> **Aim of the task**
Write out, without any change, the lines in the material below that run from the line with "pull_uint_loop (ds ++ k) radix w" through the line with "split_and!; [done | lia", both included.

----------------

Definition b64decode : list Z :=
  replicate 43 0xff ++ [0x3e] ++ replicate 3 0xff ++ [0x3f]
  ++ [0x34; 0x35; 0x36; 0x37; 0x38; 0x39; 0x3a; 0x3b; 0x3c; 0x3d]
  ++ replicate 3 0xff ++ [0x00] ++ replicate 3 0xff
  ++ [0x00; 0x01; 0x02; 0x03; 0x04; 0x05; 0x06; 0x07; 0x08; 0x09; 0x0a; 0x0b; 0x0c;
      0x0d; 0x0e; 0x0f; 0x10; 0x11; 0x12; 0x13; 0x14; 0x15; 0x16; 0x17; 0x18; 0x19]
  ++ replicate 6 0xff
  ++ [0x1a; 0x1b; 0x1c; 0x1d; 0x1e; 0x1f; 0x20; 0x21; 0x22; 0x23; 0x24; 0x25; 0x26;
      0x27; 0x28; 0x29; 0x2a; 0x2b; 0x2c; 0x2d; 0x2e; 0x2f; 0x30; 0x31; 0x32; 0x33]
  ++ replicate 133 0xff.

Definition b64d (c : Z) : Z := nth (Z.to_nat c) b64decode 0xff.

(** The three bytes a group of four sextets stands for. *)
Definition b64_byte0 (t0 t1 : Z) : Z := u8 (Z.lor (Z.shiftl t0 2) (Z.shiftr t1 4)).
Definition b64_byte1 (t1 t2 : Z) : Z := u8 (Z.lor (Z.shiftl t1 4) (Z.shiftr t2 2)).
Definition b64_byte2 (t2 t3 : Z) : Z := u8 (Z.lor (Z.land (Z.shiftl t2 6) 0xc0) t3).

(** [pull_b64_tail]: whether the last group was accepted, and the bytes of [to]
    (one or two) that were assigned. *)
Definition pull_b64_tail (from : bytes) (len : nat) : bool * bytes :=
  let c i := nth i from 0 in
  let t i := b64d (c i) in
  if Z.lor (Z.lor (Z.lor (t 0%nat) (t 1%nat)) (t 2%nat)) (t 3%nat) =? 0xff then (false, [])
  else
    let to0 := [b64_byte0 (t 0%nat) (t 1%nat)] in
    let to1 := if (1 <? len)%nat then to0 ++ [b64_byte1 (t 1%nat) (t 2%nat)] else to0 in
    if negb (1 <? len)%nat && negb (c 2%nat =? chr "=") then (false, to1)
    else
      let to2 := if (2 <? len)%nat then to1 ++ [b64_byte2 (t 2%nat) (t 3%nat)] else to1 in
      if negb (2 <? len)%nat && negb (c 3%nat =? chr "=") then (false, to2)
      else (true, to2).

(** The group loop of [apk_blob_pull_base64]: [n] groups of four characters. *)
Fixpoint pull_b64_groups (n : nat) (s : bytes) (r : Z) : outcome (bytes * Z * bytes) :=
  match n with
  | O => Ok ([], r, s)
  | S n =>
      match s with
      | c0 :: c1 :: c2 :: c3 :: s' =>
          let t0 := b64d c0 in
          let t1 := b64d c1 in
          let t2 := b64d c2 in
          let t3 := b64d c3 in
          let! (d, r', rest) :=
            pull_b64_groups n s' (Z.lor (Z.lor (Z.lor (Z.lor r t0) t1) t2) t3) in
          Ok (b64_byte0 t0 t1 :: b64_byte1 t1 t2 :: b64_byte2 t2 t3 :: d, r', rest)
      | _ => Fault
      end
  end.

Definition apk_blob_pull_base64 (b : blob) (dst : bytes) : outcome (blob * bytes) :=
  match b with
  | None => Ok (None, dst)
  | Some s =>
      let needed := b64_needed (length dst) in
      if (length s <? needed)%nat then Ok (None, dst)
      else
        let groups := (length dst / 3)%nat in
        let! (d, r, src) := pull_b64_groups groups s 0 in
        let written d := d ++ drop (length d) dst in
        let tail_len := (length dst - groups * 3)%nat in
        if r =? 0xff then Ok (None, written d)
        else if (tail_len =? 0)%nat then Ok (Some (drop needed s), written d)
        else
          let '(ok, d') := pull_b64_tail (take 4 src) tail_len in
          Ok (if ok then Some (drop needed s) else None, written (d ++ d'))
  end.

(** ** Decimal, octal and hexadecimal integers *)

Lemma dx_xd i : 0 <= i < 16 -> dx (xd i) = i /\ xd i <> 0.
Proof.
  intros Hi. apply (check_range 16 (fun i => (dx (xd i) =? i) && negb (xd i =? 0))) in Hi; simpl in Hi.
  - simpl in Hi. bool_prop. done.
  - by vm_compute.
Qed.

Lemma pull_uint_digit d k radix w :
  0 <= d < radix -> radix <= 16 ->
  pull_uint_loop (xd d :: k) radix w = pull_uint_loop k radix (u64 (u64 (w * radix) + d)).
Proof.
  intros Hd Hr. destruct (dx_xd d) as [Hdx Hne]; [lia |]. simpl.
  apply Z.eqb_neq in Hne. rewrite Hne, Hdx.
  by assert ((radix <=? d) = false) as -> by lia.
Qed.

(** The digits the push loop writes, and what the pull loop makes of them. *)
Lemma uint_digits_spec radix fuel v acc :
  2 <= radix <= 16 -> 0 <= v < radix ^ Z.of_nat fuel ->
  exists ds, uint_digits fuel v radix acc = (ds ++ acc, 0) /\ (length ds <= fuel)%nat /\
    forall k w, 0 <= w -> w * radix ^ Z.of_nat (length ds) + v < 2 ^ 64 ->
      pull_uint_loop (ds ++ k) radix w =
      pull_uint_loop k radix (w * radix ^ Z.of_nat (length ds) + v).
Proof.
  intros Hr. revert v acc. induction fuel as [|fuel IH]; intros v acc Hv; simpl uint_digits.
  - assert (v = 0) as -> by (simpl in Hv; lia). exists []. split_and!; [done | done |].
    intros k w Hw Hb. simpl. f_equal. lia.
  - destruct (v =? 0) eqn:E; bool_prop.
    + subst. exists []. split_and!; [done | simpl; lia |]. intros k w Hw Hb. simpl. f_equal. lia.
    + rewrite Nat2Z.inj_succ, Z.pow_succ_r in Hv by lia.
      assert (0 <= v / radix < radix ^ Z.of_nat fuel) as Hv'.
      { split; [apply Z.div_pos; lia | apply Z.div_lt_upper_bound; lia]. }
      pose proof (Z.mod_pos_bound v radix) as Hm.
      pose proof (Z.div_mod v radix) as Hdm.
      destruct (IH (v / radix) (xd (v mod radix) :: acc) Hv') as (ds & -> & Hl & Hk).
      exists (ds ++ [xd (v mod radix)]). rewrite <- app_assoc, length_app. simpl.
      split_and!; [done | lia |]. intros k w Hw Hb.
      rewrite Nat2Z.inj_add, Z.pow_add_r in * by lia. simpl in Hb.
      rewrite Z.pow_1_r in *. set (p := radix ^ Z.of_nat (length ds)) in *.
      assert (0 < p) by (apply Z.pow_pos_nonneg; lia).
      rewrite <- app_assoc. simpl. rewrite Hk by nia.
      rewrite pull_uint_digit by lia. f_equal.
      rewrite (u64_small (_ * radix)) by nia. rewrite u64_small by nia. nia.
Qed.

(** What may follow an integer: end of input, NUL, or no digit of the radix. *)
Definition stops_uint (radix : Z) (k : bytes) : bool :=
  match k with
  | [] => true
  | x :: _ => (x =? 0) || (radix <=? dx x)
  end.

Lemma pull_uint_stop radix k v : stops_uint radix k = true -> pull_uint_loop k radix v = (v, k).
Proof.
  destruct k as [|x k]; simpl; [done |]. destruct (x =? 0); [done |]. simpl. by intros ->.
Qed.

Lemma push_uint_digits v radix :
  2 <= radix <= 16 -> 0 < v < 2 ^ 64 ->
  exists ds, uint_digits push_uint_bufsize v radix [] = (ds, 0) /\
    (length ds <= push_uint_bufsize)%nat /\
    forall k, pull_uint_loop (ds ++ k) radix 0 = pull_uint_loop k radix v.
Proof.
  intros Hr Hv.
  assert (v < radix ^ Z.of_nat push_uint_bufsize).
  { eapply Z.lt_le_trans; [apply Hv |]. apply (Z.pow_le_mono_l 2 radix 64). lia. }
  destruct (uint_digits_spec radix push_uint_bufsize v []) as (ds & -> & Hl & Hk); [done | lia |].
  rewrite app_nil_r. exists ds. split_and!; [done | done |]. intros k. rewrite Hk by lia.
  f_equal.
Qed.

(** ** Hexadecimal dumps *)

Lemma hexdump_byte x :
  byte_ok x -> u8 (Z.shiftl (dx (xd (Z.land (Z.shiftr x 4) 0xf))) 4 + dx (xd (Z.land x 0xf))) = x
    /\ dx (xd (Z.land (Z.shiftr x 4) 0xf)) < 16 /\ dx (xd (Z.land x 0xf)) < 16
    /\ 0 <= dx (xd (Z.land (Z.shiftr x 4) 0xf)) /\ 0 <= dx (xd (Z.land x 0xf)).
Proof.
  intros Hx. apply (check_range 256 (fun x =>
    (u8 (Z.shiftl (dx (xd (Z.land (Z.shiftr x 4) 0xf))) 4 + dx (xd (Z.land x 0xf))) =? x)
    && (dx (xd (Z.land (Z.shiftr x 4) 0xf)) <? 16) && (dx (xd (Z.land x 0xf)) <? 16)
    && (0 <=? dx (xd (Z.land (Z.shiftr x 4) 0xf))) && (0 <=? dx (xd (Z.land x 0xf))))) in Hx;
    [bool_prop; done | by vm_compute].
Qed.

Lemma length_hexdump bin : length (hexdump bin) = (length bin * 2)%nat.
Proof. induction bin; simpl; lia. Qed.

Lemma hexdump_loop_roundtrip bin k r :
  Forall byte_ok bin -> 0 <= r < 16 ->
  exists r', hexdump_loop (length bin) (hexdump bin ++ k) r = Ok (bin, r', k) /\ 0 <= r' < 16.
Proof.
  intros Hb. revert r. induction Hb as [|x bin Hx Hb IH]; intros r Hr; simpl; [eauto |].
  destruct (hexdump_byte x Hx) as (Hv & H1 & H2 & H3 & H4).
  set (r1 := dx (xd (Z.land (Z.shiftr x 4) 0xf))) in *. set (r2 := dx (xd (Z.land x 0xf))) in *.
  destruct (IH (Z.lor (Z.lor r r1) r2)) as (r' & -> & Hr').
  { apply (lor_range 4); [lia | apply (lor_range 4); lia | lia]. }
  exists r'. simpl. by rewrite Hv.
Qed.

Lemma pull_push_hexdump bin k dst :
  Forall byte_ok bin -> length dst = length bin ->
  apk_blob_pull_hexdump (Some (hexdump bin ++ k)) dst = Ok (Some k, bin).
Proof.
  intros Hb Hl. unfold apk_blob_pull_hexdump.
  assert ((length (hexdump bin ++ k) * 2 <? length dst)%nat = false) as ->.
  { apply Nat.ltb_ge. rewrite length_app, length_hexdump. lia. }
  rewrite Hl. destruct (hexdump_loop_roundtrip bin k 0 Hb) as (r' & -> & Hr'); [lia |]. simpl.
  by assert ((r' =? 0xff) = false) as -> by lia.
Qed.

(** ** Base64 *)

Lemma b64_sextet i : 0 <= i < 64 -> b64d (b64e i) = i.
Proof.
  intros Hi. apply (check_range 64 (fun i => b64d (b64e i) =? i)) in Hi;
    [bool_prop; done | by vm_compute].
Qed.

Lemma land3_range x : 0 <= Z.land x 0x03 < 4.
Proof. change 0x03 with (Z.ones 2). rewrite Z.land_ones by lia. apply Z.mod_pos_bound. lia. Qed.

(** The four sextets of a group decode to its three bytes. *)
Definition sextet0 (x : Z) : Z := Z.shiftr x 2.
Definition sextet1 (x y : Z) : Z := Z.lor (Z.shiftl (Z.land x 0x03) 4) (Z.shiftr (Z.land y 0xf0) 4).
Definition sextet2 (y z : Z) : Z := Z.lor (Z.shiftl (Z.land y 0x0f) 2) (Z.shiftr (Z.land z 0xc0) 6).
Definition sextet3 (z : Z) : Z := Z.land z 0x3f.

Lemma sextet_range x y z :
  byte_ok x -> byte_ok y -> byte_ok z ->
  0 <= sextet0 x < 64 /\ 0 <= sextet1 x y < 64 /\ 0 <= sextet2 y z < 64 /\ 0 <= sextet3 z < 64.
Proof.
  intros Hx Hy Hz. unfold byte_ok in *.
  apply (check_range2 256 256 (fun x y => (0 <=? sextet0 x) && (sextet0 x <? 64)
    && (0 <=? sextet1 x y) && (sextet1 x y <? 64)
    && (0 <=? sextet2 x y) && (sextet2 x y <? 64) && (0 <=? sextet3 y) && (sextet3 y <? 64))
    x y) in Hx as H1; [| done | by vm_compute].
  apply (check_range2 256 256 (fun x y => (0 <=? sextet2 x y) && (sextet2 x y <? 64)
     && (0 <=? sextet3 y) && (sextet3 y <? 64)) y z) in Hy as H2; [| done | by vm_compute].
  bool_prop. done.
Qed.

Lemma b64_group x y z :
  byte_ok x -> byte_ok y -> byte_ok z ->
  b64_byte0 (sextet0 x) (sextet1 x y) = x /\ b64_byte1 (sextet1 x y) (sextet2 y z) = y /\
  b64_byte2 (sextet2 y z) (sextet3 z) = z.
Proof.
  intros Hx Hy Hz. unfold byte_ok in *.
  pose proof (check_range2 256 256 (fun x y => b64_byte0 (sextet0 x) (sextet1 x y) =? x)
    x y Hx Hy ltac:(by vm_compute)) as H1.
  pose proof (check_range2 256 256 (fun y z => b64_byte2 (sextet2 y z) (sextet3 z) =? z)
    y z Hy Hz ltac:(by vm_compute)) as H3.
  assert (Hb : forall a c, 0 <= a < 4 -> 0 <= c < 4 -> b64_byte1
    (Z.lor (Z.shiftl a 4) (Z.shiftr (Z.land y 0xf0) 4)) (Z.lor (Z.shiftl (Z.land y 0x0f) 2) c) = y).
  { intros a c Ha Hc.
    pose proof (check_range2 256 16 (fun y i => let a := i / 4 in let c := i mod 4 in b64_byte1
      (Z.lor (Z.shiftl a 4) (Z.shiftr (Z.land y 0xf0) 4))
      (Z.lor (Z.shiftl (Z.land y 0x0f) 2) c) =? y)
      y (a * 4 + c) Hy ltac:(lia) ltac:(by vm_compute)) as H. simpl in H.
    rewrite Z.div_add_l, (Z.div_small c), Z.add_0_r in H by lia.
    rewrite Z.add_comm, Z.mod_add, (Z.mod_small c) in H by lia. by bool_prop. }
  cbv beta in H1, H3. bool_prop. split_and!; [done | | done]. apply Hb; [apply land3_range |].
  pose proof (check_range 256 (fun z => (0 <=? Z.shiftr (Z.land z 0xc0) 6)
    && (Z.shiftr (Z.land z 0xc0) 6 <? 4)) z Hz ltac:(by vm_compute)). simpl in *. bool_prop. done.
Qed.

(** A pushed sextet never turns the error indicator [r] into [0xff]. *)
Lemma lor4_range r a b c d :
  0 <= r < 64 -> 0 <= a < 64 -> 0 <= b < 64 -> 0 <= c < 64 -> 0 <= d < 64 ->
  0 <= Z.lor (Z.lor (Z.lor (Z.lor r a) b) c) d < 64.
Proof. intros. repeat apply (lor_range 6); lia. Qed.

----------------

> **Written answer**
      pull_uint_loop (ds ++ k) radix w =
      pull_uint_loop k radix (w * radix ^ Z.of_nat (length ds) + v).
Proof.
  intros Hr. revert v acc. induction fuel as [|fuel IH]; intros v acc Hv; simpl uint_digits.
  - assert (v = 0) as -> by (simpl in Hv; lia). exists []. split_and!; [done | done |].
    intros k w Hw Hb. simpl. f_equal. lia.
  - destruct (v =? 0) eqn:E; bool_prop.
    + subst. exists []. split_and!; [done | simpl; lia |]. intros k w Hw Hb. simpl. f_equal. lia.
    + rewrite Nat2Z.inj_succ, Z.pow_succ_r in Hv by lia.
      assert (0 <= v / radix < radix ^ Z.of_nat fuel) as Hv'.
      { split; [apply Z.div_pos; lia | apply Z.div_lt_upper_bound; lia]. }
      pose proof (Z.mod_pos_bound v radix) as Hm.
      pose proof (Z.div_mod v radix) as Hdm.
      destruct (IH (v / radix) (xd (v mod radix) :: acc) Hv') as (ds & -> & Hl & Hk).
      exists (ds ++ [xd (v mod radix)]). rewrite <- app_assoc, length_app. simpl.
      split_and!; [done | lia |]. intros k w Hw Hb.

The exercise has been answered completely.